Research Summary
My lab is interested in a
variety of biological phenomena involving motor proteins, with a
major emphasis on cytoplasmic dynein. Cytoplasmic dynein was
initially described as the motor for retrograde axonal transport,
but it is now known to have important functions in mitosis, cell
migration, growth cone motility, virus transport, and many other
aspects of neuronal and nonneuronal cell behavior, many of which are
under investigation in the lab.
One project involves the role
of cytoplasmic dynein in the human brain developmental disease
lissencephaly. This condition arises from mutations in the novel
dynein regulator, LIS1. We find that LIS1 and cytoplasmic dynein are
required for fibroblast migration and growth cone extension. Using
in utero electroporation into embryonic rat brain we have also
performed RNAi for LIS1, cytoplasmic dynein, myosin II, kinesin, and
additional factors in neural progenitor cells. By live imaging of
brain slices we can directly monitor effects on neuronal
progenitor/stem cell division, differentiation, and migration. We
can also introduce markers for microtubules, centrosomes, nuclei,
and other subcellular structures into neural progenitor cells (Fig
1; 2), leading to exciting new insights into the mechanisms
responsible for neuronal migration.
We have also
investigated the role of LIS1 and of the LIS1- and
dynein-interacting proteins NudE and NudEL (Nde1 and Ndel1) in
cytoplasmic dynein motor function using protein biochemistry and
single molecule techniques. Our results (with the S. Gross lab at UC
Irvine) indicate that NudE, LIS1 and dynein form a supercomplex
which exhibits markedly persistent force production under load. We
are currently evaluating the biological implications of this
behavior, and examining the effect of other disease genes and
mutations on dynein mechanochemistry.
We have recently found
that cytoplasmic dynein is required for end-on attachment of
microtubules to kinetochores in mitotic cells (Fig. 3), in addition
to its role in removing mitotic checkpoint proteins from these sites
and in poleward chromosome movement. We plan to explore how the
diverse array of known and unknown dynein interacting proteins
regulate kinetochore behavior and chromosome segregation.
We
are also exploring how cytoplasmic dynein may be differentially
recruited to vesicular vs. pathogenic forms of cargo. We find a
direct interaction between dynein and adenovirus through a specific
capsid protein, and we are exploring the therapeutic and
evolutionary significance of these results.
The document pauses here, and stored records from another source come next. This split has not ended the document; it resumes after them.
(* ===== verification/CliParse.v ===== *)
(** * Text parsing of the CLI adapter (framework/cli.py)

    [Cli.parse_table], the parser of the tables [show] prints (boxed grids,
    dash-ruled fixed columns, columns separated by two spaces), and
    [_rewrite_acl_add], the translation of the community ACL command. *)

From S2P Require Import Prelude PyStr PyStrFacts.

(** ** [parse_table] *)

Definition all_in (cs : string) (s : string) : bool := str_forall (fun c => char_in c cs) s.

(** [[c.strip() for c in l.strip().strip("|").split("|")]] *)
Definition cells (l : string) : list string :=
  map strip (split_on "|"%char (strip_chars "|" (strip l))).

(** [dict(zip(header, cols))] *)
Definition row_of (header cols : list string) : pydict string string :=
  dict_of (combine header cols).

(** one pass of [re.split(r"\s{2,}", s)]: [pend] is the white space read since
    the last other character *)
Fixpoint split2_go (s cur pend : string) : list string :=
  match s with
  | "" => if (2 <=? slen pend)%nat then [cur; ""] else [cur +:+ pend]
  | String c s' =>
      if is_space c then split2_go s' cur (pend +:+ s1 c)
      else if (2 <=? slen pend)%nat then cur :: split2_go s' (s1 c) ""
      else split2_go s' (cur +:+ pend +:+ s1 c) ""
  end.
Definition split2 (s : string) : list string := split2_go s "" "".

(** the start positions of the maximal runs of dashes *)
Fixpoint dash_starts_go (s : string) (i : nat) (in_run : bool) : list nat :=
  match s with
  | "" => []
  | String c s' =>
      if Ascii.eqb c "-"%char
      then if in_run then dash_starts_go s' (S i) true else i :: dash_starts_go s' (S i) true
      else dash_starts_go s' (S i) false
  end.
Definition dash_starts (s : string) : list nat := dash_starts_go s 0 false.

(** the index of the first element satisfying [p] *)
Fixpoint find_idx {A} (p : A -> bool) (l : list A) : option nat :=
  match l with
  | [] => None
  | x :: l' => if p x then Some O else option_map S (find_idx p l')
  end.

Definition is_rule (l : string) : bool :=
  nonempty (strip l) && all_in "- " (strip l) && (2 <=? length (dash_starts l))%nat.

(** the last line before [sep] that is not blank *)
Definition header_before (raw : list string) (sep : nat) : option string :=
  last (List.filter (fun l => nonempty (strip l)) (take sep raw)).

(** [[l[bounds[i]:bounds[i+1]].strip() for i in range(len(starts))]], where the
    last bound is beyond every line *)
Fixpoint cut_cols (starts : list nat) (l : string) : list string :=
  match starts with
  | [] => []
  | [a] => [strip (str_drop a l)]
  | a :: ((b :: _) as rest) => strip (str_take (b - a) (str_drop a l)) :: cut_cols rest l
  end.

Definition parse_grid (lines : list string) : list (pydict string string) :=
  let rowlines := List.filter (fun l => starts "|" (lstrip l) && negb (all_in "|+-= " l)) lines in
  match rowlines with
  | [] => []
  | h :: rows =>
      let header := cells h in
      map (row_of header) (List.filter (fun cols => (length cols =? length header)%nat) (map cells rows))
  end.

Definition parse_ruled (raw : list string) (sep : nat) (hdr : string) : list (pydict string string) :=
  let starts := dash_starts (nth sep raw "") in
  let header := cut_cols starts hdr in
  let body := List.filter (fun l => nonempty (strip l) && negb (all_in "-+ " (strip l))) (drop (S sep) raw) in
  map (row_of header) (List.filter (fun cols => existsb nonempty cols) (map (cut_cols starts) body)).

Definition parse_plain (lines : list string) : list (pydict string string) :=
  match lines with
  | [] => []
  | h :: rows =>
      let header := split2 (strip h) in
      let body := List.filter (fun l => negb (all_in "-+ " (strip l))) rows in
      map (row_of header)
        (List.filter (fun cols => (length cols =? length header)%nat) (map (fun l => split2 (strip l)) body))
  end.

Definition parse_table (text : string) : list (pydict string string) :=
  let lines := List.filter (fun l => nonempty (strip l)) (splitlines text) in
  match lines with
  | [] => []
  | _ =>
      if existsb (fun l => starts "|" (lstrip l)) lines then parse_grid lines
      else
        let raw := splitlines text in
        match find_idx is_rule raw with
        | Some sep =>
            match header_before raw sep with
            | Some hdr => parse_ruled raw sep hdr
            | None => parse_plain lines
            end
        | None => parse_plain lines
        end
  end.

Definition text_of (ls : list string) : string := join (s1 lf) ls.

Example parse_grid_ex :
  parse_table (text_of ["+----+------+"; "| Id | Name |"; "+====+======+"; "| 1  | a b  |"; "| 2  |      |"])
  = [[("Id", "1"); ("Name", "a b")]; [("Id", "2"); ("Name", "")]].
Proof. vm_compute. reflexivity. Qed.
Example parse_ruled_ex :
  parse_table (text_of ["PSU    Model   Volt"; "-----  ------  ----"; "PSU 1  N/A"; ""; "PSU 2  X       12"])
  = [[("PSU", "PSU 1"); ("Model", "N/A"); ("Volt", "")]; [("PSU", "PSU 2"); ("Model", "X"); ("Volt", "12")]].
Proof. vm_compute. reflexivity. Qed.
Example parse_plain_ex :
  parse_table (text_of ["A   B b"; "1   2"; "x"]) = [[("A", "1"); ("B b", "2")]].
Proof. vm_compute. reflexivity. Qed.

(** ** [_rewrite_acl_add] *)

Definition ACL_TYPE_MAP : pydict string string :=
  [("L3", "L3V4"); ("L3V4", "L3V4"); ("L3V6", "L3V6"); ("L2", "L2"); ("L2L3MIX", "L2L3MIX")].

(** the option loop over the tokens after the type *)
Fixpoint acl_opts (rest : list string) (stage : string) (ports : option string)
  : string * option string :=
  match rest with
  | [] => (stage, ports)
  | t :: rest1 =>
      if String.eqb t "-s" || String.eqb t "--stage" then
        match rest1 with v :: rest2 => acl_opts rest2 v ports | [] => (stage, ports) end
      else if String.eqb t "-p" || String.eqb t "--ports" then
        match rest1 with v :: rest2 => acl_opts rest2 stage (Some v) | [] => (stage, ports) end
      else acl_opts rest1 stage ports
  end.

Definition rewrite_acl_add (args : string) : string :=
  match drop 3 (split_ws args) with
  | name :: typ :: rest =>
      let '(stage, ports) := acl_opts rest "ingress" None in
      let out := "acl-table add " +:+ name +:+ " -s " +:+ stage +:+ " -t "
                 +:+ default typ (dget typ ACL_TYPE_MAP) in
      if truthy ports then out +:+ " -p " +:+ or_empty ports else out
  | _ => args
  end.

Example rewrite_acl_ex :
  rewrite_acl_add "acl add table T1 L3 -p Ethernet0,Ethernet1" =
  "acl-table add T1 -s ingress -t L3V4 -p Ethernet0,Ethernet1".
Proof. reflexivity. Qed.

(** ** The grid printer of [tabulate] and its parser *)

Definition bar : ascii := "|"%char.
Definition pad (c : string) : string := " " +:+ c +:+ " ".
Definition grid_row (cols : list string) : string := "|" +:+ join "|" (map pad cols) +:+ "|".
We are also trying to
define the considerably more complex and regulated mechanisms for
recruitment of cytoplasmic dynein to nuclei and other membranous
organelles.
Fig. 1: Neuronal migration in live rat brain slices. Centrosome moves continuously, followed by very discontinuous nuclear movements. LIS1 RNAi (right) inhibits centrosome movement, and arrests movement of nucleus (as it moves out of focal plane). Centrosomes labeled with RFP centrin (shown in green); nucleus labeled with histone H1 (shown in red). From Tsai, J.-W., et al., 2007
Fig. 2: Behavior of neuronal precursor cell microtubules in live brain slices. Plus ends of growing microtubules are labeled with GFP-EB3 (green); centrosomes with RFP centrin (red). Movie at left focuses on microtubules in migratory process; movie at right includes microtubules in cell body region. From Tsai, J.-W., et al., 2007.
Fig. 3: Metaphase kinetochores in control (left) and cytoplasmic dynein defective (right) HeLa cells. Dynein inhibition disrupts normal oscillations of paired kinetochores, consistent with abnormal microtubule attachment. Kinetochores labeled with GFP-CENP-A; cells were arrested in metaphase with Mg132. (From Varma, D., et al., 2008).